▶ _Exercise goal_
Check each line of the material that follows, and copy those holding the string "table".

▶ _Data for this task_
Lemma health_run_spec threshold h : 1 <= threshold →
  consecutiveHealthFailures (health_run threshold h) = failing_suffix h ∧
  healthy (health_run threshold h) = negb (threshold <=? failing_suffix h).
Proof.
  intros Ht. unfold health_run, failing_suffix. induction h as [|[t x] h IH] using rev_ind; simpl.
  - split; [done|]. by destruct (Z.leb_spec threshold 0); [lia|].
  - rewrite !fold_left_app. simpl. destruct IH as [IH1 IH2]. destruct x as [|e]; simpl.
    + split; [done|]. by destruct (Z.leb_spec threshold 0); [lia|].
    + rewrite IH1. split; [done|]. rewrite IH2. destruct (Z.leb_spec threshold (fold_left (λ n x, match x.2 with Ok _ => 0 | Err _ => n + 1 end) h 0 + 1)); [done|].
      by destruct (Z.leb_spec threshold (fold_left (λ n x, match x.2 with Ok _ => 0 | Err _ => n + 1 end) h 0)); [lia|].
Qed.

(** ** Properties *)

(** The fallback cache serves only what the network once answered: in every
    interleaving of calls and background refreshes of any number of processes on a
    shared Redis server, whatever commands fail, the value of a call was fetched by
    some call with the same operation and parameters, by the call itself when it is
    fresh, and a stale value is never older than the configured maximum. *)
Theorem fallback_serves_fetched_values {R V} `{RedisLaws R} `{JsonCodec (envelope V)} sha opts (calls : list (rpc_call V))
    lo hi ss (r : R) ps' ss' r' i j c v src :
  sha_good sha (key_strings calls) →
  (∀ c key t, c ∈ calls → buildRpcFallbackCacheKey sha (rc_operation c) (rc_parts c) = Ok key → lo <= t → srv_view t r key = None) →
  hpool_steps (λ _, True) lo hi (rpc_pool sha opts calls, ss, r) (ps', ss', r') →
  calls !! i = Some c → rc_refresh c = false → ps' !! i = Some (j, HRet (Ok (v, src))) →
  fetched calls (rc_operation c) (rc_parts c) v ∧
  match src with Fresh => rc_outcome c = Ok v | Cached => True | Stale age => 0 <= age <= so_cacheMaxAgeMs opts end.
Proof.
  intros Hsha Hr Hsteps Hc Hrf Hi.
  destruct (hpool_safe (honest sha calls) (λ _ _, True) (λ _, True)
    (λ i x, ∀ c, calls !! i = Some c → returns opts calls c x) lo hi (rpc_pool sha opts calls) ss r (ps', ss', r'))
    as (t & _ & Hp & _); try done.
  - intros t t' s Ht. by apply honest_later.
  - intros k l p Hk. unfold rpc_pool in Hk. rewrite list_lookup_fmap in Hk. destruct (calls !! k) as [c'|] eqn:Hc'; [|done].
    injection Hk as <- <-. pose proof (safe_call sha opts calls Hsha lo c' ltac:(by eapply list_elem_of_lookup_2)) as Hs.
    revert Hs. apply hsafe_weaken. by intros x Hx ? [= <-].
  - intros c' key t' raw Hc' Hk Ht Hv. by rewrite (Hr c' key t' Hc' Hk Ht) in Hv.
  - exact (Hp i j _ Hi c Hc Hrf v src eq_refl).
Qed.
(** A statement on one version of the table, with the value of [NOW()] and the
    randomness of the encryption. *)
Definition exec {A} (now seed : Z) (q : sql A) (t : table) : result string A * table :=
  match q in sql A return result string A * table with
  | Select _ s ps => (or_error "invalid statement" (exec_select s ps t), t)
  | Count w ps => (or_error "invalid statement" (l ← where_rows ps w (rows t); Some (Z.of_nat (length l))), t)
  | CountByStatus =>
      (Ok (filter (λ p, p.2 ≠ 0) ((λ s, (s, count_status (rows t) s)) <$> API_STREAM_STATUSES)), t)
  | SelectUpdatedAt i => (Ok (r_updated <$> t !! i), t)
  | Exists i => (Ok (bool_decide (is_Some (t !! i))), t)
  | Insert previous ps => exec_insert now seed previous ps t
  | Update sets id_at status_at key previous ps => exec_update now sets id_at status_at (key, previous) ps t
  end.

(** Whether the pool of the statement may be a replica's, and whether it writes. *)
Definition on_read_pool {X} (q : sql X) : bool :=
  match q with
  | Select forcePrimary _ _ => negb forcePrimary
  | Count _ _ | CountByStatus | SelectUpdatedAt _ => true
  | Exists _ | Insert _ _ | Update _ _ _ _ _ _ => false
  end.
Definition writes {X} (q : sql X) : bool := match q with Insert _ _ | Update _ _ _ _ _ _ => true | _ => false end.

(** The current table and the earlier versions a replica may still show. *)
Notation db := (table * list table)%type.
Definition commit (t : table) (w : db) : db := (t, w.1 :: w.2).

Inductive sql_step {A} (q : sql A) (w : db) : result string A → db → Prop :=
| step_rejected e : sql_step q w (Err e) w
| step_read t now seed :
    writes q = false → (if on_read_pool q then t ∈ w.1 :: w.2 else t = w.1) →
    sql_step q w (exec now seed q t).1 w
| step_write now seed : writes q = true → sql_step q w (exec now seed q w.1).1 (commit (exec now seed q w.1).2 w)
| step_reply_lost now seed e :
    writes q = true → sql_step q w (Err e) (commit (exec now seed q w.1).2 w).

Definition db_step X (c : statement X) : db → X → db → Prop :=
  match c in statement X return db → X → db → Prop with Stm q => sql_step q end.

End repository.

▶ _Response below_
(** A statement on one version of the table, with the value of [NOW()] and the
Definition exec {A} (now seed : Z) (q : sql A) (t : table) : result string A * table :=
  match q in sql A return result string A * table with
(** The current table and the earlier versions a replica may still show. *)
Notation db := (table * list table)%type.
Definition commit (t : table) (w : db) : db := (t, w.1 :: w.2).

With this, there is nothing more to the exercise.